The strength of the structural steel components requires the designer to consider first the cross section behavior weather the material is in elastic range or inelastic range. In code IS 800, four behavior classes are given for cross section depending upon material yield strength, the width to thickness ratios of the individual components within the cross section and the loading arrangement. The four classes as shown in figure3.9 of section are defined as follows

Plastic or class 1: cross sections which can develop plastic hinges and have the rotational capacity required for the failure of the structure by the formation of a plastic mechanism.

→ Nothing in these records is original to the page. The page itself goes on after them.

(** A source, by its configuration, and what it subscribes to. *)
Inductive node := NBusIn (c : InConfig) | NErrorTrigger (flowID : string).
Definition pattern_of (n : node) : string := match n with NBusIn c => i_Topic c | NErrorTrigger f => runner.ErrorFlowTopic f end.
Definition tags_of (n : node) : gmap string string := match n with NBusIn c => i_Tags c | NErrorTrigger _ => ∅ end.
Definition wire_of (n : node) : WireConfig :=
  MkWireConfig DefaultSubscriberCapacity (match n with NBusIn c => parseOverflow (i_Overflow c) | NErrorTrigger _ => OverflowDropOldest end) 0.
(** What a source makes of a datagram it receives: bus-in passes it on, the trigger starts a new chain. *)
Definition outgoing (n : node) (id : string) (now : Z) (d : dgram) : dgram :=
  match n with
  | NBusIn _ => d
  | NErrorTrigger _ => datagram.New id now (MkSource "" "error-trigger" "" "" "error-flow") (payload d)
  end.

Section process.
Context (zeroD : dgram) (Clone : dgram -> dgram).

(** A source with its subscription, what it received and what it emitted, and how its [Run] ended. *)
Record source := MkSrc { src_node : node; src_sub : nat; since : nat; got : list dgram; emitted : list dgram; ended : option (option string) }.
(** [sending]: the publishers inside [Publish], with the subscriptions of their snapshot that they have yet
    to serve.  [published]: every publication so far, by its publisher.  [delivered]: the sends that have
    returned, in order: the subscription, the publisher and the datagram. *)
Record system := MkSys {
  broker : Broker (W := Wire (D := dgram));
  sources : list source;
  sending : gmap nat (dgram * list subscription);
  published : list (nat * (string * gmap string string * dgram));
  delivered : list (nat * (nat * dgram))
}.
Definition idle : system := MkSys NewBroker [] ∅ [] [].

(** The beginning of [Run]. *)
Definition start (s : system) (n : node) : system :=
  let '(b, a) := Subscribe (H := wire_mailbox zeroD) (broker s) (pattern_of n) (tags_of n) (wire_of n) in
  MkSys b (sources s ++ [MkSrc n a (length (published s)) [] [] None]) (sending s) (published s) (delivered s).

(** [defer cancel()] with the return of [Run]. *)
Definition finish (s : system) (i : nat) (src : source) (b : Broker) (e : option string) : system :=
  MkSys (cancel (H := wire_mailbox zeroD) b (src_sub src))
    (<[i := MkSrc (src_node src) (src_sub src) (since src) (got src) (emitted src) (Some e)]> (sources s)) (sending s) (published s) (delivered s).
(** One turn of the loop of source [i]: a receive, and the emission with its outcome. *)
Definition turn (s : system) (i : nat) (ctxErr : bool) (id : string) (now : Z) (emitErr : option string) : system :=
  match sources s !! i with
  | Some src =>
      match ended src, wires (broker s) !! src_sub src with
      | None, Some w =>
          let '(w', o) := Receive zeroD ctxErr w in
          let b := MkBroker (subs (broker s)) (<[src_sub src := w']> (wires (broker s))) in
          match o with
          | RGot d =>
              let src' := MkSrc (src_node src) (src_sub src) (since src) (got src ++ [d])
                            (emitted src ++ [outgoing (src_node src) id now d]) None in
              match emitErr with
              | Some e => finish s i src' b (Some e)
              | None => MkSys b (<[i := src']> (sources s)) (sending s) (published s) (delivered s)
              end
          | RBlock | RPanic => s
          | RClosed | RCtx => finish s i src b None
          end
      | _, _ => s
      end
  | None => s
  end.

(** [Publish] under its lock: the snapshot of the subscriptions that match.  A publisher is a node, which
    publishes one datagram after the other. *)
Definition publish (s : system) (p : nat) (topic : string) (tg : gmap string string) (d : dgram) : system :=
  match sending s !! p with
  | Some _ => s
  | None =>
      MkSys (broker s) (sources s)
        (match snapshot (broker s) topic tg with [] => sending s | ms => <[p := (d, ms)]> (sending s) end)
        (published s ++ [(p, (topic, tg, d))]) (delivered s)
  end.
(** [Publish] after its lock: one send.  The order of the snapshot is that of Go's iteration, so that any of
    the subscriptions left may be the next; a send that would block leaves everything as it is and is
    tried again. *)
Definition send (s : system) (p k : nat) (ctxErr : bool) : system :=
  match sending s !! p with
  | Some (d, ms) =>
      match ms !! k with
      | Some sub =>
          match wires (broker s) !! wire sub with
          | Some w =>
              let '(w', o) := Send zeroD ctxErr w (Clone d) in
              match o with
              | SBlock => s
              | _ =>
                  MkSys (MkBroker (subs (broker s)) (<[wire sub := w']> (wires (broker s)))) (sources s)
                    (match delete k ms with [] => delete p (sending s) | rest => <[p := (d, rest)]> (sending s) end)
                    (published s) (delivered s ++ [(wire sub, (p, d))])
              end
          | None => s
          end
      | None => s
      end
  | None => s
  end.

Inductive event :=
| EStart (n : node)
| ETurn (i : nat) (ctxErr : bool) (id : string) (now : Z) (emitErr : option string)
| EPublish (p : nat) (topic : string) (tg : gmap string string) (d : dgram)
| ESend (p k : nat) (ctxErr : bool).
Definition step (s : system) (e : event) : system :=
  match e with
  | EStart n => start s n
  | ETurn i ctxErr id now emitErr => turn s i ctxErr id now emitErr
  | EPublish p topic tg d => publish s p topic tg d
  | ESend p k ctxErr => send s p k ctxErr
  end.
Definition steps (evs : list event) : system := fold_left step evs idle.

(** [Process] of bus-out, node [p]: it publishes, and its result, [None] while the publication goes on. *)
Definition busOut (s : system) (p : nat) (c : OutConfig) (inp : dgram) : system := publish s p (o_Topic c) (o_Tags c) inp.
Definition busOutResult (s : system) (p : nat) (inp : dgram) : option nodeResult :=
  match sending s !! p with None => Some (Ok [MkPortDatagram "out" inp]) | Some _ => None end.

(** ** What a source emits *)

(** The publications of [p] a source should see: those since it subscribed that match it, in order; what
    was delivered to it, by [p] and by all; and what [p] has yet to deliver to it. *)
Definition concerns (n : node) (x : string * gmap string string * dgram) : bool :=
  matchTopic (pattern_of n) x.1.1 && tagsMatch (tags_of n) x.1.2.
Definition matching (s : system) (src : source) (p : nat) : list dgram :=
  map (fun x => Clone x.2.2) (filter (fun x => x.1 = p /\ concerns (src_node src) x.2 = true) (drop (since src) (published s))).
Definition arrived (s : system) (src : source) : list dgram :=
  map (fun x => Clone x.2.2) (filter (fun x => x.1 = src_sub src) (delivered s)).
Definition arrived_from (s : system) (src : source) (p : nat) : list dgram :=
  map (fun x => Clone x.2.2) (filter (fun x => x.1 = src_sub src /\ x.2.1 = p) (delivered s)).
Definition coming (s : system) (src : source) (p : nat) : list dgram :=
  match sending s !! p with
  | Some (d, ms) => if decide (src_sub src ∈ map wire ms) then [Clone d] else []
  | None => []
  end.

(** The sends of a wire's history. *)
Definition sent (xs : list (op (D := dgram))) : list dgram := omap (fun x => match x with OSend _ d => Some d | _ => None end) xs.
Abbreviation run := (run zeroD).
(** A running source: its subscription stands, its wire has the history of the deliveries, of which
    it has received what it got, and of every publisher's publications that match it has those that are not
    on their way. *)
Definition open_op (x : op (D := dgram)) : Prop := match x with OSend _ _ | OReceive _ => True | _ => False end.
Definition src_ok (s : system) (src : source) : Prop := exists xs,
  subs (broker s) !! src_sub src = Some (MkSub (pattern_of (src_node src)) (tags_of (src_node src)) (src_sub src)) /\
  wires (broker s) !! src_sub src = Some (bus.wire (run (wire_of (src_node src)) xs)) /\
  sent xs = arrived s src /\ received (run (wire_of (src_node src)) xs) = got src /\ (since src <= length (published s))%nat /\
  Forall open_op xs /\ forall p, arrived_from s src p ++ coming s src p = matching s src p.
(** Bus-in emits what it gets; the trigger emits, for each datagram it gets, a new one that begins its own chain, with that payload. *)
Definition relayed (src : source) : Prop :=
  match src_node src with
  | NBusIn _ => emitted src = got src
  | NErrorTrigger _ =>
      Forall2 (fun g e => exists id now, e = datagram.New id now (MkSource "" "error-trigger" "" "" "error-flow") (payload g)) (got src) (emitted src)
  end.
Record sys_ok (s : system) : Prop := MkSysOk {
  so_broker : broker_ok (H := wire_mailbox zeroD) (broker s);
  so_subs : NoDup (map src_sub (sources s)) /\ Forall (fun src => (src_sub src < length (wires (broker s)))%nat) (sources s);
  so_sending : map_Forall (fun _ x => x.2 <> [] /\ NoDup (map wire x.2) /\ Forall (fun sub => (wire sub < length (wires (broker s)))%nat) x.2) (sending s);
  so_delivered : Forall (fun x => (x.1 < length (wires (broker s)))%nat) (delivered s);
  so_sources : Forall (fun src => ended src = None -> src_ok s src) (sources s);
  so_relayed : Forall relayed (sources s)
}.

Lemma busrun_snoc c xs x : run c (xs ++ [x]) = run_op zeroD (run c xs) x.
Proof. unfold bus.run. by rewrite fold_left_app. Qed.
Lemma sent_snoc xs x : sent (xs ++ [x]) = sent xs ++ match x with OSend _ d => [d] | _ => [] end.
Proof. unfold sent. rewrite omap_app. by destruct x. Qed.
Lemma received_send r ctxErr d :
  received (run_op zeroD r (OSend ctxErr d)) = received r /\ bus.wire (run_op zeroD r (OSend ctxErr d)) = fst (Send zeroD ctxErr (bus.wire r) d).
Proof.
  cbn. destruct (Send zeroD ctxErr (bus.wire r) d) as [w' o]. split; [|done].
  unfold received. cbn. rewrite omap_app. etransitivity; [|apply app_nil_r]. f_equal. unfold evicts.
  destruct o; cbn; [|done..]. destruct (full _); [|done]. by destruct (hd_error _).
Qed.
Lemma received_receive r ctxErr w' o : Receive zeroD ctxErr (bus.wire r) = (w', o) ->
  let r' := run_op zeroD r (OReceive ctxErr) in
  bus.wire r' = w' /\ received r' = received r ++ match o with RGot d => [d] | _ => [] end.
Proof.
  intros E. cbn. rewrite E. cbn. split; [done|]. unfold received. cbn.
  destruct o; rewrite ?app_nil_r; try done. by rewrite omap_app.
Qed.

(** ** Publishing *)

Lemma coming_publish s p topic tg d src q : sending s !! p = None ->
  (src_sub src ∈ map wire (snapshot (broker s) topic tg) <-> concerns (src_node src) (topic, tg, d) = true) ->
  coming (publish s p topic tg d) src q = coming s src q ++ if decide (p = q /\ concerns (src_node src) (topic, tg, d) = true) then [Clone d] else [].
Proof.
  intros Hp Hin. unfold publish, coming. rewrite Hp. cbn [sending].
  destruct (snapshot (broker s) topic tg) as [|m ms] eqn:E.
  - rewrite decide_False; [by rewrite app_nil_r|]. intros [_ Hc%Hin]. by apply elem_of_nil in Hc.
  - destruct (decide (p = q)) as [-> |Hne].
    2:{ rewrite lookup_insert_ne by done. rewrite (decide_False (P := _ /\ _)) by (by intros [-> _]). by rewrite app_nil_r. }
    rewrite lookup_insert_eq, Hp. cbn [app]. destruct (concerns (src_node src) (topic, tg, d)); [by rewrite !decide_True by naive_solver|by rewrite !decide_False by naive_solver].
Qed.
Lemma matching_publish s p topic tg d src q : sending s !! p = None -> (since src <= length (published s))%nat ->
  matching (publish s p topic tg d) src q =
  matching s src q ++ if decide (p = q /\ concerns (src_node src) (topic, tg, d) = true) then [Clone d] else [].
Proof.
  intros Hp Hl. unfold publish, matching. rewrite Hp. cbn [published]. rewrite drop_app_le, filter_app, map_app by done. f_equal.
  rewrite filter_cons. cbn. by case_decide.
Qed.
Lemma publish_ok s p topic tg d : sys_ok s -> sys_ok (publish s p topic tg d).
Proof.
  intros Hs. pose proof Hs as [Hb Hsu Hse Hde Hso Hrl]. destruct (sending s !! p) eqn:Hp; [unfold publish; by rewrite Hp|].
  pose proof (fun src q => matching_publish s p topic tg d src q Hp) as Hm.
  pose proof (fun src q => coming_publish s p topic tg d src q Hp) as Hc.
  unfold publish in *. rewrite Hp in *. split; cbn; try done.
  - destruct (snapshot (broker s) topic tg) as [|m ms] eqn:E; [done|]. apply map_Forall_insert_2; [|done]. cbn [snd]. rewrite <- E.
    split_and!; [by rewrite E|by apply (snapshot_wire (H := wire_mailbox zeroD))|]. apply Forall_forall. intros x Hx.
    unfold snapshot in Hx. apply list_elem_of_filter in Hx as [_ ([a y] & -> & Hy%elem_of_map_to_list)%list_elem_of_fmap].
    cbn. by destruct (bo_wire _ Hb a y Hy) as [-> ?].
  - eapply Forall_impl; [exact Hso|]. intros src Hok He. destruct (Hok He) as (xs & H1 & H2 & H3 & H4 & H5 & H6 & H7).
    exists xs. split_and!; try done; [cbn; rewrite length_app; lia|]. intros q.
    rewrite Hm by done. rewrite Hc by apply (snapshot_elem (H := wire_mailbox zeroD) _ topic tg _ _ Hb H1). rewrite app_assoc. f_equal. apply H7.
Qed.
(** Until then entries are missed: "$" is passed again after a call that timed out, and an entry that is
    added between the two calls is in neither answer. *)
Definition gapDemo : list xturn :=
  [MkXTurn false (fun _ => XNil); MkXTurn false (fun id => if decide (id = "$" \/ id = "1-0") then XEntries [("2-0", ANil)] else XNil)].
Lemma entry_between_reads_lost (ids : nat -> string) (clock : nat -> Z) :
  Forall (serves [("1-0", ANil); ("2-0", ANil)]) gapDemo /\
  vals (runStream ids clock (fun _ => None) gapDemo).1.2 = [entryValue ("2-0", ANil)].
Proof.
  split; [|done]. repeat constructor; intros _.
  - exists 0%nat, 0%nat. split; [done|]. by intros [|[|]] e.
  - exists 1%nat, 2%nat. split; [done|]. by intros [|[|]] e [= <-].
Qed.

(** The key of a SET is the configured text for every datagram, whatever it holds: there is no template,
    and the payload's own key is never used. *)
Lemma set_key_literal Marshal sprint c c' inp : newRedisSink c = Ok c' -> rk_Mode c = "set" ->
  exists v ttl, redisCommand Marshal sprint c' inp = Ok (Some (CSet (rk_Key c) v ttl)).
Proof.
  unfold newRedisSink. intros H Hm. rewrite Hm, decide_True in H by done.
  destruct (bool_decide_reflect (rk_Key c <> "")) as [Hk|]; cbn in H; [|done]. injection H as <-.
  unfold redisCommand. rewrite Hm, decide_True by done. unfold doSet. do 2 eexists. do 3 f_equal.
  destruct (Value (payload inp)); try done. destruct (mget _ _) as [[]|]; try done. by rewrite decide_False.
Qed.
End messaging.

Compact or class 2: cross sections which have inadequate plastic hinge rotation capacity because of local buckling but can develop their plastic moment resistance.

Semi compact or class 3: cross section in which elastically calculated stress in extreme compression fiber of the steel member can reach yield strength but plastic moment is prevented.

Slender or class 4: cross section in which local buckling will occur even before the formation of yield stress in one or more parts of the cross section.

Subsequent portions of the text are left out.